6 Things to Know about Working with a Diversity Consultant

There seems to be little doubt that diversity and inclusion are hot topics in the corporate world today. Study after study has shown that companies with diverse workforces perform better, are more innovative, have higher rates of employee engagement, and yield greater financial returns than their less diverse counterparts. In short, creating a company culture of diversity offers clear, tangible benefits that any business would want to take advantage of.

However, while a majority of employers agree that diversity and inclusion are critical issues, many struggle with the question of what exactly they should do about it. Concrete steps such as identifying areas for improvement and implementing diversity-based changes can be a challenge for organizations who are perhaps confronting these issues seriously for the first time.

For this reason, many companies and business leaders are turning to diversity, equity, and inclusion (DEI) consultants. These specialists can offer specific knowledge and experience that organizations may not have readily available in-house, and can help businesses create DEI strategies and initiatives that will lead to measureable, long-term change.

To make the most of your first experience working with a DEI consultant, it can be helpful to know more about what to expect from both the consultant and the process. Read on for a look at some of the most important things you need to know about working with a DEI consultant.

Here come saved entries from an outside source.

(** * DisplayQueue: a shallow embedding of src/common/display/DisplayQueue.cpp

    The development follows the layout of the C++ file: 32-bit arithmetic,
    FrameId, WorkItem / Event / FrameLayer / Frame, then the DisplayQueue
    itself, its private helpers (the [do...] functions) and its public
    operations.

    Modelling decisions.
    - The intrusive circular doubly-linked ring [mpWorkQueue] is a list of
      work items, head first, most recently queued item last: [head->mpPrev]
      is the last element.  [mpPrev && mpNext] of an item is the boolean
      [linked] flag that [WorkItem::queue] sets and [WorkItem::dequeue]
      clears.
    - Pool frames are shared between the pool array [maFrames] and the ring;
      a ring entry for a frame is the index of the frame in the pool, the
      frame data lives in the pool only.  Events are owned by the ring.
    - A public operation holds [mLockQueue] from entry to return and is one
      step, but for consumeWork, which releases the lock around
      Frame::waitRendering and around the calls of the backend: its locked
      sections are steps of their own ([consumer_step]), and [run_steps]
      runs them with the operations of other threads in between.
      [consumeWork] is these sections with no other thread in between.
      doFlush releases the lock around syncFlip and touches no state after
      it.  Calls to the display backend, condition-variable notifications
      and the deletion of events are appended to the log [mLog].
    - HWCASSERT and FrameId::validateFutureFrame abort: a failed check ends
      the computation with [AssertFail].  The queue validation of the
      internal build (doValidateQueue) is part of the model.
    - Debug tracing (Log::add, DTRACEIF, ETRACE, ATRACE, dump) is left out. *)

From Stdlib Require Import ZArith List Bool Lia Sorted String.
From stdpp Require Import base list.
Import ListNotations.

Open Scope Z_scope.

(** ** 32-bit arithmetic *)

(** A value stored in a [uint32_t]. *)
Definition u32 (z : Z) : Z := z mod 2 ^ 32.

(** The C++ cast [int32_t( x )] of a 32-bit difference. *)
Definition s32 (z : Z) : Z :=
  if u32 z <? 2 ^ 31 then u32 z else u32 z - 2 ^ 32.

Definition incr32 (z : Z) : Z := u32 (z + 1).
Definition decr32 (z : Z) : Z := u32 (z - 1).

(** Status codes: Android's OK and errno's ENOSYS. *)
Definition OK : Z := 0.
Definition ENOSYS : Z := 38.

(** cMinimumLayerAllocCount *)
Definition cMinimumLayerAllocCount : Z := 8.

(** ** DisplayQueue::FrameId *)

Record FrameId := mkFrameId {
  mTimelineIndex : Z;
  mHwcIndex : Z
}.

Definition FrameId_zero : FrameId := mkFrameId 0 0.

(** Modelled from the spec: FrameId::validateFutureFrame is declared in
    DisplayQueue.h, which is not part of the sources.  The spec orders
    FrameIds by signed subtraction modulo 2^32 on the pair of counters and
    makes the check fail when the new id is behind the last one. *)
Definition futureFrame (last id : FrameId) : bool :=
  (0 <=? s32 (mTimelineIndex id - mTimelineIndex last))
  && (0 <=? s32 (mHwcIndex id - mHwcIndex last)).

(** ** Layers handed in by the producer *)

Record Layer := mkLayer {
  lDisabled : bool;            (* Layer::isDisabled *)
  lBufferDeviceId : Z;         (* Layer::getBufferDeviceId *)
  lBufferDeviceIdValid : bool; (* Layer::isBufferDeviceIdValid *)
  lHandle : option Z;          (* Layer::getHandle, None is the null handle *)
  lAcquireFence : Z;           (* descriptor behind getAcquireFenceReturn, negative: none *)
  lReleaseNative : bool;       (* getReleaseFenceReturn().getType() == eTypeNative *)
  lHasReleaseFence : bool;     (* a release fence reference is attached *)
  lRendered : bool             (* Layer::waitRendering( 0 ) *)
}.

Definition Layer_empty : Layer := mkLayer false 0 false None (-1) false false true.

(** ** DisplayQueue::FrameLayer *)

Record FrameLayer := mkFrameLayer {
  mLayer : Layer;
  mAcquireFence : Z;
  mpAcquiredBuffer : option Z;
  mbSet : bool
}.

(** FrameLayer::FrameLayer *)
Definition FrameLayer_new : FrameLayer := mkFrameLayer Layer_empty (-1) None false.

(** FrameLayer::isRenderingComplete *)
Definition FrameLayer_isRenderingComplete (fl : FrameLayer) : bool :=
  if lDisabled (mLayer fl) then true else lRendered (mLayer fl).

(** FrameLayer::reset: the owned acquire fence is closed, the release fence
    reference is dropped on cancel, the buffer reference is cleared. *)
Definition FrameLayer_reset (bCancel : bool) (fl : FrameLayer) : FrameLayer :=
  let l := mLayer fl in
  mkFrameLayer
    (mkLayer (lDisabled l) (lBufferDeviceId l) (lBufferDeviceIdValid l)
             (lHandle l) (lAcquireFence l) (lReleaseNative l)
             (if bCancel then false else lHasReleaseFence l)
             (lRendered l))
    (if 0 <=? mAcquireFence fl then -1 else mAcquireFence fl)
    None
    false.

(** ** DisplayQueue::Event *)

Record Event := mkEvent {
  mId : Z;
  evEffectiveFrame : FrameId;
  evLinked : bool
}.

(** Event::Event( id ) *)
Definition Event_new (id : Z) : Event := mkEvent id FrameId_zero false.

(** ** DisplayQueue::Frame *)

Inductive FrameType := eFT_CUSTOM | eFT_DISPLAY_QUEUE.

Definition FrameType_eqb (a b : FrameType) : bool :=
  match a, b with
  | eFT_CUSTOM, eFT_CUSTOM | eFT_DISPLAY_QUEUE, eFT_DISPLAY_QUEUE => true
  | _, _ => false
  end.

Record Frame := mkFrame {
  mEffectiveFrame : FrameId;      (* WorkItem::mEffectiveFrame *)
  mbLinked : bool;                (* WorkItem::mpPrev && WorkItem::mpNext *)
  mType : FrameType;
  mLayerAllocCount : Z;
  mLayerCount : Z;
  maLayers : list FrameLayer;     (* [] is the NULL array *)
  mZOrder : Z;
  mFrameId : FrameId;
  mConfig : Z;
  mbLockedForDisplay : bool;
  mbValid : bool
}.

(** Frame::Frame *)
Definition Frame_new : Frame :=
  mkFrame FrameId_zero false eFT_CUSTOM 0 0 [] 0 FrameId_zero 0 false false.

(** Frame::editLayer: the result is the index of the layer the returned
    pointer designates, [None] is NULL. *)
Definition Frame_editLayer (f : Frame) (ly : Z) : option Z :=
  if negb (mLayerCount f =? 0) && (ly <? mLayerCount f) then Some ly else None.

(** Frame::getLayer *)
Definition Frame_getLayer (f : Frame) (ly : Z) : option Z := Frame_editLayer f ly.

(** Dereferencing a layer pointer: defined inside the array only. *)
Definition Frame_layerAt (f : Frame) (p : Z) : option FrameLayer :=
  if p <? 0 then None else maLayers f !! Z.to_nat p.

(** Frame::isRenderingComplete: the layers below mLayerCount. *)
Definition Frame_isRenderingComplete (f : Frame) : bool :=
  forallb FrameLayer_isRenderingComplete (take (Z.to_nat (mLayerCount f)) (maLayers f)).

(** The loop [for ly < mLayerCount: maLayers[ly].reset( bCancel )]. *)
Definition reset_layers (bCancel : bool) (n : Z) (ls : list FrameLayer) : list FrameLayer :=
  map (FrameLayer_reset bCancel) (take (Z.to_nat n) ls) ++ drop (Z.to_nat n) ls.

(** Frame::reset *)
Definition Frame_reset (bCancel : bool) (f : Frame) : Frame :=
  mkFrame (mEffectiveFrame f) (mbLinked f) (mType f) (mLayerAllocCount f)
          (mLayerCount f) (reset_layers bCancel (mLayerCount f) (maLayers f))
          (mZOrder f) (mFrameId f) (mConfig f) false (mbValid f).

(** ** Outcomes of a computation *)

Inductive Result (A : Type) : Type :=
| Ok (a : A)        (* normal completion *)
| AssertFail        (* a HWCASSERT or validateFutureFrame failed *)
| Spin.             (* the loop was still running when the fuel ran out *)
Arguments Ok {A} a.
Arguments AssertFail {A}.
Arguments Spin {A}.

Definition rbind {A B} (r : Result A) (k : A -> Result B) : Result B :=
  match r with
  | Ok a => k a
  | AssertFail => AssertFail
  | Spin => Spin
  end.

Definition rassert (b : bool) : Result unit := if b then Ok tt else AssertFail.

(** FrameLayer::set, with FrameLayer::validate of the internal build.  The
    duplicated acquire fence is the descriptor of the producer's fence. *)
Definition FrameLayer_set (layer : Layer) (fl : FrameLayer) : Result FrameLayer :=
  rbind (rassert (negb (mbSet fl))) (fun _ =>
  rbind (rassert (match mpAcquiredBuffer fl with None => true | Some _ => false end)) (fun _ =>
  rbind (rassert (mAcquireFence fl <? 0)) (fun _ =>
  let fence := lAcquireFence layer in
  let native := lReleaseNative layer in
  let snap :=
    mkLayer (lDisabled layer) (lBufferDeviceId layer) (lBufferDeviceIdValid layer)
            (lHandle layer) fence
            (if native then false else lReleaseNative layer)
            (if native then false else lHasReleaseFence layer)
            (lRendered layer) in
  match lHandle layer with
  | Some h =>
      rbind (rassert (lBufferDeviceIdValid layer)) (fun _ =>
      rbind (rassert (negb (lBufferDeviceId layer =? 0))) (fun _ =>
      Ok (mkFrameLayer snap fence (Some h) true)))
  | None => Ok (mkFrameLayer snap fence None true)
  end))).

(** The loop [for ly < stackSize: maLayers[ ly ].set( stack.getLayer(ly) )].
    The array is at least as long as the stack when the loop is reached. *)
Fixpoint set_layers (stack : list Layer) (ls : list FrameLayer) : Result (list FrameLayer) :=
  match stack, ls with
  | [], _ => Ok ls
  | l :: stack', fl :: ls' =>
      rbind (FrameLayer_set l fl) (fun fl' =>
      rbind (set_layers stack' ls') (fun rest => Ok (fl' :: rest)))
  | _ :: _, [] => AssertFail
  end.
(** X19: the tools [add_to_whitelist] and [update_security_level] read
    their level argument by exact comparison: the three values of the
    enumeration are read back as themselves and every other string,
    [SAFE] in capitals included, as FORBIDDEN. A command without path
    separators added through the tool is then validated to the level read,
    whatever its arguments, since the tool stores no argument patterns; and
    the update tool reports success for a command that is not whitelisted
    while changing nothing. *)
Theorem tool_levels (s : CommandService) (command securityLevel : string)
    (description : option string) :
  base_name command = command →
  (∀ l, Tools.level (level_value l) = l) ∧
  (Tools.level securityLevel = SAFE ↔ securityLevel = "safe") ∧
  (Tools.level securityLevel = REQUIRES_APPROVAL ↔ securityLevel = "requires_approval") ∧
  (∀ args, _validate_command
             (Tools.add_to_whitelist s command securityLevel description).1 command args
           = Some (Tools.level securityLevel)) ∧
  (whitelist s !! command = None →
   Tools.update_security_level s command securityLevel
   = (s, "Security level for command '" +:+ command +:+ "' updated to '" +:+
         securityLevel +:+ "'")).
Proof.
  intros Hb. split; [by intros []|].
  split; [|split; [|split]].
  - unfold Tools.level. repeat case_decide; split; intros; subst; done.
  - unfold Tools.level. repeat case_decide; split; intros; subst; done.
  - intros args. unfold _validate_command, Tools.add_to_whitelist. cbn.
    rewrite Hb, lookup_insert_eq. cbn. case_decide as Hl; [by rewrite Hl | done].
  - intros Hn. unfold Tools.update_security_level, update_security_level. by rewrite Hn.
Qed.

Lemma tool_levels_witness :
  _validate_command (Tools.add_to_whitelist linux_service "ls" "SAFE" None).1 "ls" ["-la"]
  = Some (Tools.level "SAFE").
Proof.
  destruct (tool_levels linux_service "ls" "SAFE" None) as (_ & _ & _ & Hv & _).
  - reflexivity.
  - apply Hv.
Defined.

(** X20: the tool [deny_command] never raises. With no reason or with the
    empty string the service is given the reason ["Command denied"] and the
    reply carries no reason. On a pending id the record is removed, the tool
    call blocked on its future completes with the reason as a failure reply,
    and a second denial of the same id is answered with the not-found
    failure, leaving the service as it is. *)
Theorem deny_tool_spec (platform : PlatformType) (os : os_model) (w : world) (k : string)
    (p : Pending.t) (reason : option string) :
  reachable w →
  pending_commands (svc w) !! k = Some p →
  let r := default "Command denied" (Tools.truthy reason) in
  let s' := (Tools.deny_command (svc w) k reason).1 in
  Tools.deny_command (svc w) k reason
  = ((deny_command (svc w) k (Some r)).1,
     "Command denied" +:+ match Tools.truthy reason with
                          | Some x => ": " +:+ x
                          | None => EmptyString
                          end) ∧
  Tools.deny_command (svc w) k (Some EmptyString) = Tools.deny_command (svc w) k None ∧
  pending_commands s' = delete k (pending_commands (svc w)) ∧
  emitted s' = emitted (svc w) ++ [EvDenied k r] ∧
  (∀ fut, Pending.handle p = Some fut →
          run_tool platform os (Awaiting (AwaitFuture s' fut) Tools.execute_response)
          = Some (s', text_of ("Command execution failed: " +:+ r), [])) ∧
  (∀ reason', Tools.deny_command s' k reason'
              = (s', "Command denial failed: No pending command with ID: " +:+ k)).
Proof.
  intros Hr Hp r s'.
  assert (Hs : (deny_command (svc w) k (Some r)).1
               = reject p (RuntimeError r)
                   (emit (set_pending (svc w) (delete k (pending_commands (svc w))))
                         (EvDenied k r))).
  { unfold deny_command. cbn zeta. by rewrite Hp. }
  assert (Ht : Tools.deny_command (svc w) k reason
               = ((deny_command (svc w) k (Some r)).1,
                  "Command denied" +:+ match Tools.truthy reason with
                                       | Some x => ": " +:+ x
                                       | None => EmptyString
                                       end)).
  { unfold Tools.deny_command. fold r. unfold deny_command. cbn zeta. by rewrite Hp. }
  assert (Es : s' = reject p (RuntimeError r)
                      (emit (set_pending (svc w) (delete k (pending_commands (svc w))))
                            (EvDenied k r))).
  { subst s'. by rewrite Ht. }
  clearbody s'.
  destruct (reject_frame p (RuntimeError r)
              (emit (set_pending (svc w) (delete k (pending_commands (svc w))))
                    (EvDenied k r))) as (Hpc & _ & Hem & _).
  rewrite <- Es in Hpc, Hem. cbn [pending_commands emitted emit set_pending] in Hpc, Hem.
  split; [exact Ht|]. split; [reflexivity|]. split; [exact Hpc|]. split; [exact Hem|].
  split.
  - intros fut Hh.
    pose proof (pending_blocked w (reachable_consistent w Hr) k p fut Hp Hh) as Hf.
    cbn [run_tool run_alone]. rewrite Es.
    by rewrite (reject_wakes_waiter p (RuntimeError r)
                  (emit (set_pending (svc w) (delete k (pending_commands (svc w))))
                        (EvDenied k r)) fut Hh Hf).
  - intros reason'. unfold Tools.deny_command, deny_command. cbn zeta.
    by rewrite Hpc, lookup_delete_eq.
Qed.

Lemma deny_tool_spec_witness :
  ∃ s' reply, Tools.deny_command (svc queued_world) "id-1" (Some "policy") = (s', reply).
Proof.
  destruct (deny_tool_spec LINUX os_no_spawn queued_world "id-1" mkdir_record (Some "policy"))
    as (Hd & _).
  - exact queued_world_reachable.
  - vm_compute. reflexivity.
  - eexists _, _. exact Hd.
Defined.

(** ** The logger *)

Section LoggerFacts.

Variable h : host.

Lemma string_app_nil_r (s : string) : s +:+ EmptyString = s.
Proof. induction s as [|c s IH]; [done|]. by rewrite app_cons, IH. Qed.

(** No call revives a logger that is disabled or closed, and none of them
    touches a file or prints. *)
Lemma ops_off (ops : list log_op) (w : log_world) (l : Logger.t) :
  _logger_instance w = Some l →
  Logger.enabled l = false ∨ Logger.file_stream l = None →
  fs (fold_left (apply_log_op h) ops w) = fs w ∧
  err_lines (fold_left (apply_log_op h) ops w) = err_lines w ∧
  ∃ l', _logger_instance (fold_left (apply_log_op h) ops w) = Some l' ∧
        Logger.log_file l' = Logger.log_file l ∧
        (Logger.enabled l' = false ∨ Logger.file_stream l' = None).
Proof.
  revert w l. induction ops as [|o ops IH]; intros w l Hi Hoff; cbn [fold_left].
  { eauto 10. }
  assert (Hstep : fs (apply_log_op h w o) = fs w ∧
                  err_lines (apply_log_op h w o) = err_lines w ∧
                  ∃ l', _logger_instance (apply_log_op h w o) = Some l' ∧
                        Logger.log_file l' = Logger.log_file l ∧
                        (Logger.enabled l' = false ∨ Logger.file_stream l' = None)).
  { destruct o as [timestamp level message| |log_file enabled started timestamp];
      cbn [apply_log_op]; unfold get_logger; rewrite Hi.
    - cbn [fs err_lines _logger_instance]. split; [|eauto 10].
      unfold Logger.log. destruct Hoff as [-> | ->]; [done|].
      by destruct (Logger.enabled l).
    - cbn [fs err_lines _logger_instance]. split; [done|]. split; [done|].
      exists (Logger.close l). split; [done|]. unfold Logger.close.
      destruct (Logger.file_stream l) eqn:E; cbn; [|by rewrite E; eauto].
      split; [done|]. by right.
    - cbn [snd]. eauto 10. }
  destruct Hstep as (Hfs & Herr & l' & Hi' & Hlf & Hoff').
  destruct (IH _ _ Hi' Hoff') as (Hfs2 & Herr2 & l'' & Hi'' & Hlf2 & Hoff'').
  rewrite Hfs2, Herr2, Hfs, Herr. split; [done|]. split; [done|].
  exists l''. rewrite Hlf2, Hlf. done.
Qed.

(** While the stream is open each [log] appends its line to the file and
    nothing else is touched. *)
Lemma ops_open (ops : list log_op) (w : log_world) (l : Logger.t) (c : string) :
  _logger_instance w = Some l →
  Logger.enabled l = true →
  Logger.file_stream l = Some (Logger.log_file l) →
  fs w !! Logger.log_file l = Some c →
  fs (fold_left (apply_log_op h) ops w) !! Logger.log_file l = Some (c +:+ transcript ops) ∧
  (∀ p, p ≠ Logger.log_file l → fs (fold_left (apply_log_op h) ops w) !! p = fs w !! p) ∧
  err_lines (fold_left (apply_log_op h) ops w) = err_lines w.
Proof.
  revert w l c. induction ops as [|o ops IH]; intros w l c Hi He Hs Hc; cbn [fold_left].
  { cbn. by rewrite string_app_nil_r. }
  destruct o as [timestamp level message| |log_file enabled started timestamp].
  - cbn [apply_log_op transcript]. rewrite Hi.
    set (w1 := mkLogWorld _ _ _).
    assert (Hfs1 : fs w1 = <[Logger.log_file l := c +:+ Logger.log_message timestamp level
                                                                        message]> (fs w)).
    { subst w1. cbn [fs]. unfold Logger.log. by rewrite He, Hs, Hc. }
    destruct (IH w1 l (c +:+ Logger.log_message timestamp level message))
      as (Hf & Ho & Herr); try done.
    { by rewrite Hfs1, lookup_insert_eq. }
    split; [by rewrite Hf, string_app_assoc|]. split; [|done].
    intros p Hp. rewrite (Ho p Hp), Hfs1. by rewrite lookup_insert_ne.
  - cbn [apply_log_op transcript]. rewrite Hi.
    set (w1 := mkLogWorld _ _ _).
    destruct (ops_off ops w1 (Logger.close l)) as (Hf & Herr & _); [done| |].
    { right. unfold Logger.close. by rewrite Hs. }
    rewrite Hf, Herr. subst w1. cbn [fs err_lines].
    by rewrite string_app_nil_r.
  - cbn [apply_log_op transcript]. unfold get_logger. rewrite Hi. cbn [snd].
    by apply IH.
Qed.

They are not there to provide a quick, one-size-fits-all solution.

If you’re turning to a DEI consultant in the hopes of getting a quick fix for the diversity challenges your organization may be facing, you’ll need to adjust your expectations. Instead, think of working with a DEI consultant as one element in a comprehensive approach to cultural change in your company: many consultants compare the process to a marathon rather than a sprint. Remember that sustainable, systemic change takes time and effort, and doesn’t simply happen after a one-time diversity training session.

They will need to gather a lot of background.

In keeping with the marathon theme, expect that the process of working with a DEI consultant will begin with a thorough assessment of your company’s existing culture, pain points, and desired goals. Just as an ethical, highly competent physician takes a detailed patient history, orders necessary tests, and makes an informed diagnosis before writing a prescription, so will a reputable DEI consultant review your company’s data, ask plenty of thought-provoking questions, and talk to key stakeholders before recommending what steps to take. In other words, don’t expect your consultant to go straight to a solution: the first and most important step is to accurately identify the problem.

They will want to work with senior executives.

An effective DEI strategy will require buy-in from your entire company, but it’s particularly important for senior executives to be on board with the process and accessible to the DEI consultant. For a DEI consultant, it’s frustrating to work with people at a company who may be open and receptive to ideas, but who don’t actually have the power to make key decisions or to implement real changes. You therefore shouldn’t be surprised if a consultant you’re considering stipulates that access to the C-suite is a necessary part of their work.

There may be times when you find the process uncomfortable.

Working with a DEI consultant is all about helping your organization build a more robust culture of diversity and inclusiveness, and for most companies, this involves taking a long, hard, and sometimes uncomfortable look at how existing practices and assumptions have contributed to present problems. It’s not uncommon for business leaders to feel defensive when a DEI consultant questions actions, policies, or decisions that are not serving the company’s DEI goals. However, it’s important to remember that the main objective is not to feel comfortable, it’s to acknowledge issues on the way to solving them.

They will not necessarily have specific qualifications.

At the moment, there are no official certifications or degrees in the field of DEI consulting. Some DEI consultants come from a human resources background, but many others bring expertise and experiences from very different sectors to the table. This means that it’s important to do your due diligence when looking for a DEI consultant that fits your company. Reputable and knowledgeable DEI consultants should be able to provide you with testimonials about their previous work, as well as references you can speak to directly.

They are very busy right now.

In response to the growth of movements such as Black Lives Matter and greatly increased media and public attention on diversity issues in the workplace, more organizations than ever are seeking out DEI consultants to guide and advise them. In other words, today’s DEI consultants are not exactly sitting around waiting for the phone to ring. You should be prepared for the fact that it may take some time to find a consultant who is both a good fit for your company and has the availability to work with you.